• **AIM OF THE EXERCISE**
Repeat only the lines below from the one containing "[filters/redirect.rs], [filters/cors.rs] and" through the one containing "[http] and are", inclusive, exactly as written.

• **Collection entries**
(** Handles and tasks agree: a handle's task is there, and an uncancelled task has its
    handle.  A task stops accepting only when told to, its connections are bounded and
    gone when it exits, and the gauges count the tasks. *)
Record edge_wf (s : Edge) : Prop := {
  wf_active a id : active s !! a = Some id →
    ∃ t, tasks s !! id = Some t ∧ lt_addr t = a ∧ lt_cancelled t = negb (running s);
  wf_tasks id t : tasks s !! id = Some t →
    (id < next_task s)%nat ∧ (lt_cancelled t = false → active s !! lt_addr t = Some id);
  wf_phase id t : tasks s !! id = Some t → lt_phase t ≠ Accepting → lt_cancelled t = true ∨ shutdown s = true;
  wf_conns id t : tasks s !! id = Some t →
    (length (lt_conns t) ≤ MAX_CONCURRENT_CONNECTIONS)%nat ∧
    (lt_phase t = Exited ∨ lt_datagram t = true → lt_conns t = []);
  wf_stopped : running s = false → shutdown s = true;
  wf_gauges : running s = true →
    serving s = map_count live_serving (tasks s) ∧ draining s = map_count live_draining (tasks s);
  wf_total : (serving s + draining s)%Z = map_count live (tasks s);
}.

Definition steady (s : Edge) : Prop := running s = true ∧ shutdown s = false.

Lemma view_Some s a id t : view s a = Some (id, t) ↔ active s !! a = Some id ∧ tasks s !! id = Some t.
Proof.
  unfold view. destruct (active s !! a) as [id'|] eqn:Ea; simpl; [|naive_solver].
  destruct (tasks s !! id') eqn:Et; simpl; naive_solver.
Qed.

Lemma view_None s a : edge_wf s → view s a = None ↔ active s !! a = None.
Proof.
  intros W. unfold view. destruct (active s !! a) as [id|] eqn:Ea; simpl; [|done].
  destruct (wf_active s W a id Ea) as (t & -> & _). done.
Qed.

Lemma active_state_view s a :
  active_state s !! a = (λ v, mkActiveState (lt_protocol v.2) (lt_proxy v.2)) <$> view s a.
Proof.
  unfold active_state, view. rewrite lookup_omap. destruct (active s !! a) as [id|]; simpl; [|done].
  by destruct (tasks s !! id).
Qed.

(** A change to the task of one address leaves the others. *)
Lemma view_alter s a id f b :
  edge_wf s → active s !! a = Some id →
  view (set_tasks (alter f id) s) b =
    if decide (a = b) then (λ v, (v.1, f v.2)) <$> view s b else view s b.
Proof.
  intros W Ea. unfold view. simpl. destruct (active s !! b) as [id'|] eqn:Eb; simpl; [|by case_decide].
  destruct (decide (id = id')) as [<-|Hne].
  - destruct (wf_active s W a id Ea) as (t & Ht & Ha & _), (wf_active s W b id Eb) as (t' & Ht' & Hb & _).
    simplify_eq. rewrite lookup_alter_eq, Ht. simpl. by rewrite decide_True.
  - rewrite lookup_alter_ne by done. case_decide as E; [congruence|done].
Qed.
Lemma retried_failures_unrecorded_witness :
  ∃ q, rtc (step (Some breaker)) (start (fresh None None) shared) q ∧
    let k := breaker_key (lit "shop") (Demo.pod 1) in
    probed (get_or_build (sh_breakers shared) k breaker) (get_or_build (sh_breakers (rq_shared q)) k breaker).
Proof.
  destruct second_attempt as (q & Hq & _ & Ha & _). exists q. split; [done|].
  apply (retried_failures_unrecorded all_ok (route (Some breaker)) breaker (fresh None None) shared q (Demo.pod 1));
    [done..|]. rewrite Ha. by intros [= ?].
Defined.

Lemma abort_counts_as_failure_witness :
  let c := set_selection None (Some (Demo.pod 1)) None (fresh None None) in
  let k := breaker_key (lit "shop") (Demo.pod 1) in
  ∃ q, rtc (step (Some breaker)) (mkRequest c shared (Exchanging (mkPeer (Demo.pod 1) false false None None None None)) 1) q ∧
    rq_phase q = Logged ∧ sh_breakers (rq_shared q) !! k = Some 1%Z.
Proof.
  apply (abort_counts_as_failure all_ok (route (Some breaker)) breaker
    (set_selection None (Some (Demo.pod 1)) None (fresh None None)) shared
    (mkPeer (Demo.pod 1) false false None None None None) 1 (Demo.pod 1)
    gone 0); try done. by left.
Defined.
(* ===== verification/RequestFilters.v ===== *)
(** * What is sent upstream and back

    Models [upstream_request_filter] of [crates/coxswain-proxy/src/hooks.rs] and the
    filters it applies: [filters/mod.rs], [filters/header.rs], [filters/rewrite.rs],
    [filters/redirect.rs], [filters/cors.rs] and [forward_client_cert] of
    [policy/client_cert.rs].  Header maps and URIs belong to Pingora and the crate
    [http] and are classes; header names are in lower case, as [HeaderName] has them. *)

From S2P Require Import Prelude Net Backend External Config Filters ResourceKey.

(** ** Interfaces *)

Class HeaderLib := {
  Headers : Type;
  get_all : Headers → str → list str;
  insert_header : Headers → str → str → Headers;
  append_header : Headers → str → str → Headers;
  remove_header : Headers → str → Headers;
}.

Class HeaderLaws `{HeaderLib} := {
  get_insert : ∀ h n v m, get_all (insert_header h n v) m = if decide (m = n) then [v] else get_all h m;
  get_append : ∀ h n v m, get_all (append_header h n v) m = if decide (m = n) then get_all h m ++ [v] else get_all h m;
  get_remove : ∀ h n m, get_all (remove_header h n) m = if decide (m = n) then [] else get_all h m;
}.

(** [http::Uri] and its builder from a path and query. *)
Class UriLib := {
  Uri : Type;
  uri_host : Uri → option str;
  uri_path : Uri → str;
  uri_query : Uri → option str;
  uri_of : str → option Uri;
}.

Definition question : ascii := "?".
Definition hash : ascii := "#".

Definition with_query (path : str) (query : option str) : str :=
  match query with Some q => path ++ question :: q | None => path end.

(** A path without query and fragment marks, and a query without a fragment mark, are
    what the parsed URI has; a URI has no fragment mark in its query. *)
Class UriLaws `{UriLib} := {
  uri_of_parts : ∀ path query u, question ∉ path → hash ∉ path → (∀ q, query = Some q → hash ∉ q) →
    uri_of (with_query path query) = Some u → uri_path u = path ∧ uri_query u = query;
  uri_query_plain : ∀ u q, uri_query u = Some q → hash ∉ q;
}.

(** ** Display of addresses *)

(** Lower-case hexadecimal without leading zeros, as [{:x}] prints a [u16]. *)
Definition hex_digit (d : Z) : ascii := if (d <? 10)%Z then digit d else ascii_of_nat (Z.to_nat (87 + d)).
Fixpoint hex_fuel (fuel : nat) (n : Z) : str :=
  match fuel with
  | 0%nat => []
  | S fuel' => if (n <? 16)%Z then [hex_digit n] else hex_fuel fuel' (n / 16) ++ [hex_digit (n mod 16)]
  end.
Definition hex (n : Z) : str := hex_fuel 4 n.

Definition show_v4 (a : Z) : str := join_with (lit ".") (decimal <$> be_bytes 4 a).

Definition segments_of (a : Z) : list Z :=
  (λ k, Z.land (Z.shiftr a (16 * (7 - k))) 65535) <$> [0; 1; 2; 3; 4; 5; 6; 7]%Z.

(** The length of the zeros a list begins with. *)
Fixpoint zeros (l : list Z) : nat := match l with 0%Z :: l' => S (zeros l') | _ => 0 end.

(** Start and length of the first longest run of zeros. *)
Fixpoint longest_zeros (start : nat) (l : list Z) (best : nat * nat) : nat * nat :=
  match l with
  | [] => best
  | _ :: l' => longest_zeros (S start) l' (if Nat.ltb best.2 (zeros l) then (start, zeros l) else best)
  end.

Definition show_segments (l : list Z) : str := join_with (lit ":") (hex <$> l).

(** [Ipv6Addr]'s [Display]: a mapped address ends in its IPv4 form; else a run of two or
    more zeros is compressed. *)
Definition show_v6 (a : Z) : str :=
  let segs := segments_of a in
  if bool_decide (take 6 segs = [0; 0; 0; 0; 0; 65535]%Z) then lit "::ffff:" ++ show_v4 (Z.land a (2 ^ 32 - 1))
  else
    let '(start, len) := longest_zeros 0 segs (0, 0) in
    if Nat.ltb 1 len then show_segments (take start segs) ++ lit "::" ++ show_segments (drop (start + len) segs)
    else show_segments segs.

Section requests.
Context `{RegexLib, HttpLib, HeaderLib, UriLib}.

Record RequestHeader := mkReq { rh_uri : Uri; rh_headers : Headers }.

Definition on_headers (f : Headers → Headers) (r : RequestHeader) : RequestHeader := mkReq (rh_uri r) (f (rh_headers r)).

(** ** filters/header.rs *)

Definition h_forwarded : str := lit "forwarded".
Definition h_client_cert : str := lit "x-ssl-client-cert".

Definition PROXY_OWNED_HEADERS : list str :=
  [h_forwarded; lit "x-forwarded-for"; lit "x-forwarded-proto"; lit "x-real-ip"; h_client_cert].

Definition is_proxy_owned_header (name : str) : bool := existsb (λ h, bool_decide (h = name)) PROXY_OWNED_HEADERS.

Definition apply_header_mod (skip : str → bool) (m : HeaderMod) (h : Headers) : Headers :=
  let h := foldl (λ h nv, if negb (skip nv.1) then insert_header h nv.1 nv.2 else h) h (hm_set m) in
  let h := foldl (λ h nv, if negb (skip nv.1) then append_header h nv.1 nv.2 else h) h (hm_add m) in
  foldl remove_header h (hm_remove m).

(** ** filters/rewrite.rs *)

Definition rewrite_path (modifier : PathModifier) (original_path : str) (r : RequestHeader) : RequestHeader :=
  match uri_of (with_query (modifier_apply modifier original_path) (uri_query (rh_uri r))) with
  | Some u => mkReq u (rh_headers r)
  | None => r
  end.

(** ** filters/mod.rs *)

(** The fields of [ProxyCtx] the filters read. *)
Record FilterCtx := mkFilterCtx {
  fx_filters : list FilterAction;
  fx_original_path : str;
  fx_real_client_addr : option SocketAddr;
  fx_real_client_proto : option str;
  fx_selected_backend_filters : option (list FilterAction);
  fx_strip_upstream_headers : option (list str);
  fx_auth_response_headers : option (list (str * str));
  fx_client_cert_header : option str;
}.

Definition strip_proxy_owned_headers (h : Headers) : Headers := foldl remove_header h PROXY_OWNED_HEADERS.

Definition rewrite_host (hostname : option str) (r : RequestHeader) : RequestHeader :=
  match hostname with
  | Some h =>
      match header_value_from_str h with
      | Some v => on_headers (λ hs, insert_header hs (lit "host") v) r
      | None => r
      end
  | None => r
  end.

(** The loop of [apply_request_filters]. *)
Definition request_filter_one (original_path : str) (r : RequestHeader) (f : FilterAction) : RequestHeader :=
  match f with
  | RequestHeaderModifier m => on_headers (apply_header_mod is_proxy_owned_header m) r
  | UrlRewrite hostname path =>
      let r := rewrite_host hostname r in
      match path with Some pm => rewrite_path pm original_path r | None => r end
  | RequestRedirect _ _ _ _ _ | ResponseHeaderModifier _ | Mirror _ _ | Cors _ => r
  end.

Definition quote : str := ["034"%char].

Definition forwarded_value (addr : SocketAddr) (proto : str) : str :=
  let host := match sa_ip addr with V4 a => show_v4 a | V6 a => lit "[" ++ show_v6 a ++ lit "]" end in
  lit "for=" ++ quote ++ host ++ lit ":" ++ decimal (sa_port addr) ++ quote ++ lit ";proto=" ++ proto.

Context (X_PROXY_ENGINE : str).

(** Its error is a value that is not a header value. *)
Definition apply_request_filters (filters : list FilterAction) (x : FilterCtx) (r : RequestHeader) :
    result RequestHeader unit :=
  let r := foldl (request_filter_one (fx_original_path x)) r filters in
  let r := on_headers (λ h, insert_header h (lit "x-proxy-engine") X_PROXY_ENGINE) r in
  match fx_real_client_addr x with
  | None => Ok r
  | Some addr =>
      match header_value_from_str (forwarded_value addr (default (lit "http") (fx_real_client_proto x))) with
      | Some v => Ok (on_headers (λ h, insert_header h h_forwarded v) r)
      | None => Err ()
      end
  end.

Definition set_if {A : Type} (o : option A) (f : Headers → A → Headers) (h : Headers) : Headers :=
  match o with Some a => f h a | None => h end.

Definition response_filter_one (cors_origin : option str) (h : Headers) (f : FilterAction) : Headers :=
  match f with
  | ResponseHeaderModifier m => apply_header_mod (λ _, false) m h
  | Cors cfg =>
      match (o ← cors_origin; resolve_origin cfg o) with
      | None => h
      | Some allow_origin =>
          let h := insert_header h (lit "access-control-allow-origin") allow_origin in
          let h := if cors_allow_credentials cfg then insert_header h (lit "access-control-allow-credentials") (lit "true")
                   else h in
          set_if (cors_expose_headers cfg) (λ h v, insert_header h (lit "access-control-expose-headers") v) h
      end
  | RequestHeaderModifier _ | RequestRedirect _ _ _ _ _ | UrlRewrite _ _ | Mirror _ _ => h
  end.

Definition apply_response_filters (filters : list FilterAction) (cors_origin : option str) (h : Headers) : Headers :=
  foldl (response_filter_one cors_origin) h filters.

(** ** policy/client_cert.rs *)

Definition forward_client_cert (x : FilterCtx) (h : Headers) : Headers :=
  set_if (fx_client_cert_header x) (λ h v, insert_header h h_client_cert v) h.

(** ** hooks.rs *)

(** The path routing has normalised, on a request that still has the raw one. *)
Definition normalize_upstream (x : FilterCtx) (r : RequestHeader) : RequestHeader :=
  if negb (bool_decide (fx_original_path x = [])) && negb (bool_decide (uri_path (rh_uri r) = fx_original_path x)) then
    match uri_of (with_query (fx_original_path x) (uri_query (rh_uri r))) with
    | Some u => mkReq u (rh_headers r)
    | None => r
    end
  else r.

Definition strip_one (h : Headers) (name : str) : Headers :=
  match header_name_from_bytes name with Some n => remove_header h n | None => h end.

Definition inject_one (h : Headers) (nv : str * str) : Headers :=
  match header_name_from_bytes nv.1, header_value_from_str nv.2 with
  | Some n, Some v => insert_header h n v
  | _, _ => h
  end.

Definition upstream_request_filter (x : FilterCtx) (r : RequestHeader) : result RequestHeader unit :=
  let r := on_headers strip_proxy_owned_headers r in
  let r := normalize_upstream x r in
  r <-? apply_request_filters (fx_filters x) x r ;;
  r <-? match fx_selected_backend_filters x with
        | Some per_backend => apply_request_filters per_backend x r
        | None => Ok r
        end ;;
  let h := foldl strip_one (rh_headers r) (default [] (fx_strip_upstream_headers x)) in
  let h := foldl inject_one h (default [] (fx_auth_response_headers x)) in
  Ok (mkReq (rh_uri r) (forward_client_cert x h)).

(** ** filters/redirect.rs *)

(** The first value of [headers.get] as text. *)
Definition header_text (h : Headers) (name : str) : option str := v ← head (get_all h name); header_value_to_str v.

Definition extract_host (r : RequestHeader) : str :=
  match uri_host (rh_uri r) with
  | Some h => h
  | None => default [] (head (split_char ":"%char (default [] (header_text (rh_headers r) (lit "host")))))
  end.

Record RedirectOrigin := mkOrigin {
  ro_scheme : str;
  ro_host : str;
  ro_port : Z;
  ro_path : str;
  ro_query : option str;
}.

Definition build_redirect_location (filter_scheme filter_hostname : option str) (filter_port : option Z)
    (path_modifier : option PathModifier) (origin : RedirectOrigin) : str :=
  let eff_scheme := default (ro_scheme origin) filter_scheme in
  let eff_host := default (ro_host origin) filter_hostname in
  let eff_port :=
    match filter_port with
    | Some p => p
    | None =>
        match filter_scheme with
        | Some _ => if bool_decide (eff_scheme = (lit "https")) then 443 else 80
        | None => ro_port origin
        end
    end%Z in
  let new_path := match path_modifier with None => ro_path origin | Some pm => modifier_apply pm (ro_path origin) end in
  let path_and_query := with_query new_path (ro_query origin) in
  let omit_port := (bool_decide (eff_scheme = (lit "http")) && (eff_port =? 80)%Z)
                   || (bool_decide (eff_scheme = (lit "https")) && (eff_port =? 443)%Z) in
  if omit_port then eff_scheme ++ lit "://" ++ eff_host ++ path_and_query
  else eff_scheme ++ lit "://" ++ eff_host ++ lit ":" ++ decimal eff_port ++ path_and_query.

(** [try_redirect]: the status and [Location] of the answer. *)
Fixpoint try_redirect (filters : list FilterAction) (origin : RedirectOrigin) : option (Z * str) :=
  match filters with
  | [] => None
  | RequestRedirect scheme hostname port status_code path :: _ =>
      Some (status_code, build_redirect_location scheme hostname port path origin)
  | _ :: filters' => try_redirect filters' origin
  end.

(** ** filters/cors.rs *)

(** The headers of the 204, in order. *)
Definition preflight_headers (cfg : CorsConfig) (allow_origin req_method : str) (req_headers : option str) :
    list (str * str) :=
  [(lit "access-control-allow-origin", allow_origin)]
  ++ (if cors_allow_credentials cfg then [(lit "access-control-allow-credentials", lit "true")] else [])
  ++ match cors_allow_methods cfg with
     | Some methods => [(lit "access-control-allow-methods", if bool_decide (methods = (lit "*")) then req_method else methods)]
     | None => []
     end
  ++ match cors_allow_headers cfg with
     | Some headers =>
         if bool_decide (headers = (lit "*"))
         then match req_headers with Some h => [(lit "access-control-allow-headers", h)] | None => [] end
         else [(lit "access-control-allow-headers", headers)]
     | None => []
     end
  ++ match cors_expose_headers cfg with
     | Some expose => [(lit "access-control-expose-headers", expose)]
     | None => []
     end
  ++ [(lit "access-control-max-age", cors_max_age cfg)].

Fixpoint first_cors (filters : list FilterAction) : option CorsConfig :=
  match filters with
  | [] => None
  | Cors cfg :: _ => Some cfg
  | _ :: filters' => first_cors filters'
  end.

(** [try_cors_preflight]: the headers of the answer, if the request is answered. *)
Definition try_cors_preflight (filters : list FilterAction) (cors_origin : option str) (is_options : bool)
    (h : Headers) : option (list (str * str)) :=
  origin ← cors_origin;
  if negb is_options then None
  else
    req_method ← head (get_all h (lit "access-control-request-method"));
    let req_headers := head (get_all h (lit "access-control-request-headers")) in
    cfg ← first_cors filters;
    Some match resolve_origin cfg origin with
         | Some allow_origin => preflight_headers cfg allow_origin req_method req_headers
         | None => []
         end.

End requests.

• **OUTPUT**
    [filters/redirect.rs], [filters/cors.rs] and [forward_client_cert] of
    [policy/client_cert.rs].  Header maps and URIs belong to Pingora and the crate
    [http] and are classes; header names are in lower case, as [HeaderName] has them. *)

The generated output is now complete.